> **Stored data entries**
+ + +

Lemma TypeError_first_failure_wins_witness :
  ∃ h1, TypeError.new "first" sample_host = Done (TypeError.mk "first") h1
        ∧ TypeError.new "second" h1 = Done (TypeError.mk "second") h1.
Proof.
  eexists. split; [reflexivity|].
  destruct (TypeError_first_failure_wins "first" "second" sample_host _ _ eq_refl)
    as (_ & Hagain).
  exact Hagain.
Defined.

(** ** Owned references *)

(** X12: copying an [APIResult] and destroying the copy is a round trip on
    the interpreter's objects: every object is back as it was, and the host
    has seen one [Py_INCREF] followed by one [Py_DECREF]. *)
Theorem APIResult_copy_delete_roundtrip (x : APIResult.t) (a : addr) (h : Host) :
  APIResult.p x = Some a → 0 < refcnt h a →
  ∃ y h1 h2,
    APIResult.copy x h = Done y h1
    ∧ APIResult.delete y h1 = Done () h2
    ∧ APIResult.p y = APIResult.p x
    ∧ objects h2 = objects h
    ∧ events h2 = events h ++ [Call_Py_INCREF a; Call_Py_DECREF a].
Proof.
  intros Hp Hpos. destruct (refcnt_positive_live h a Hpos) as (o & Ho & Hrc).
  set (h1 := record (Call_Py_INCREF a)
               (set_objects <[a := mkPyObject (ob_refcnt o + 1) (ob_type o)]> h)).
  assert (APIResult.copy x h = Done (APIResult.mk (Some a)) h1) as Hcopy.
  { unfold APIResult.copy, bind. simpl. rewrite Hp. simpl.
    unfold Py_INCREF. by rewrite Ho. }
  assert (objects h1 !! a = Some (mkPyObject (ob_refcnt o + 1) (ob_type o))) as Ho1.
  { simpl. apply lookup_insert_eq. }
  exists (APIResult.mk (Some a)), h1.
  unfold APIResult.delete. simpl. unfold Py_DECREF. rewrite Ho1. simpl.
  assert ((ob_refcnt o + 1 - 1 =? 0) = false) as -> by lia.
  eexists. split; [exact Hcopy|]. split; [reflexivity|]. split; [done|]. split.
  - simpl. rewrite insert_insert_eq. apply insert_id. rewrite Ho. f_equal.
    destruct o as [rc ty]. simpl. f_equal. lia.
  - simpl. by rewrite <- app_assoc.
Qed.
(** * A shallow embedding of dqn.py (deep Q-learning agent)

    The development follows the source file top to bottom: the numeric
    interface used by the Python expressions, the bounded [deque] of
    [collections], [ReplayMemory], the parameter store shared by the online
    and target networks, the [Agent] methods and the training loop.

    Conventions.
    - Python exceptions are values of [PyErr]; a method that can raise
      returns a [Result].
    - Pseudo-random draws ([random()], [action_space.sample()],
      [random.sample]) thread an explicit generator state.
    - Tensors that hold network parameters live in a store indexed by
      locations, because [copy.deepcopy] and the in-place optimizer step
      are about sharing.  Tensor shapes are not modelled: batches are
      lists, and the per-row operations of torch are list operations. *)

From Stdlib Require Import ZArith List Bool Lia Reals Lra.
From Stdlib Require Import Floats.SpecFloat.
From Stdlib Require Import Ascii DecimalString DecimalPos DecimalZ.
From stdpp Require Import base tactics option list strings gmap.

+ + +

Extract exactly the leading lines of the data, stopping at and including the line with "(** * A shallow".

Lemma TypeError_first_failure_wins_witness :
  ∃ h1, TypeError.new "first" sample_host = Done (TypeError.mk "first") h1
        ∧ TypeError.new "second" h1 = Done (TypeError.mk "second") h1.
Proof.
  eexists. split; [reflexivity|].
  destruct (TypeError_first_failure_wins "first" "second" sample_host _ _ eq_refl)
    as (_ & Hagain).
  exact Hagain.
Defined.

(** ** Owned references *)

(** X12: copying an [APIResult] and destroying the copy is a round trip on
    the interpreter's objects: every object is back as it was, and the host
    has seen one [Py_INCREF] followed by one [Py_DECREF]. *)
Theorem APIResult_copy_delete_roundtrip (x : APIResult.t) (a : addr) (h : Host) :
  APIResult.p x = Some a → 0 < refcnt h a →
  ∃ y h1 h2,
    APIResult.copy x h = Done y h1
    ∧ APIResult.delete y h1 = Done () h2
    ∧ APIResult.p y = APIResult.p x
    ∧ objects h2 = objects h
    ∧ events h2 = events h ++ [Call_Py_INCREF a; Call_Py_DECREF a].
Proof.
  intros Hp Hpos. destruct (refcnt_positive_live h a Hpos) as (o & Ho & Hrc).
  set (h1 := record (Call_Py_INCREF a)
               (set_objects <[a := mkPyObject (ob_refcnt o + 1) (ob_type o)]> h)).
  assert (APIResult.copy x h = Done (APIResult.mk (Some a)) h1) as Hcopy.
  { unfold APIResult.copy, bind. simpl. rewrite Hp. simpl.
    unfold Py_INCREF. by rewrite Ho. }
  assert (objects h1 !! a = Some (mkPyObject (ob_refcnt o + 1) (ob_type o))) as Ho1.
  { simpl. apply lookup_insert_eq. }
  exists (APIResult.mk (Some a)), h1.
  unfold APIResult.delete. simpl. unfold Py_DECREF. rewrite Ho1. simpl.
  assert ((ob_refcnt o + 1 - 1 =? 0) = false) as -> by lia.
  eexists. split; [exact Hcopy|]. split; [reflexivity|]. split; [done|]. split.
  - simpl. rewrite insert_insert_eq. apply insert_id. rewrite Ho. f_equal.
    destruct o as [rc ty]. simpl. f_equal. lia.
  - simpl. by rewrite <- app_assoc.
Qed.
(** * A shallow embedding of dqn.py (deep Q-learning agent)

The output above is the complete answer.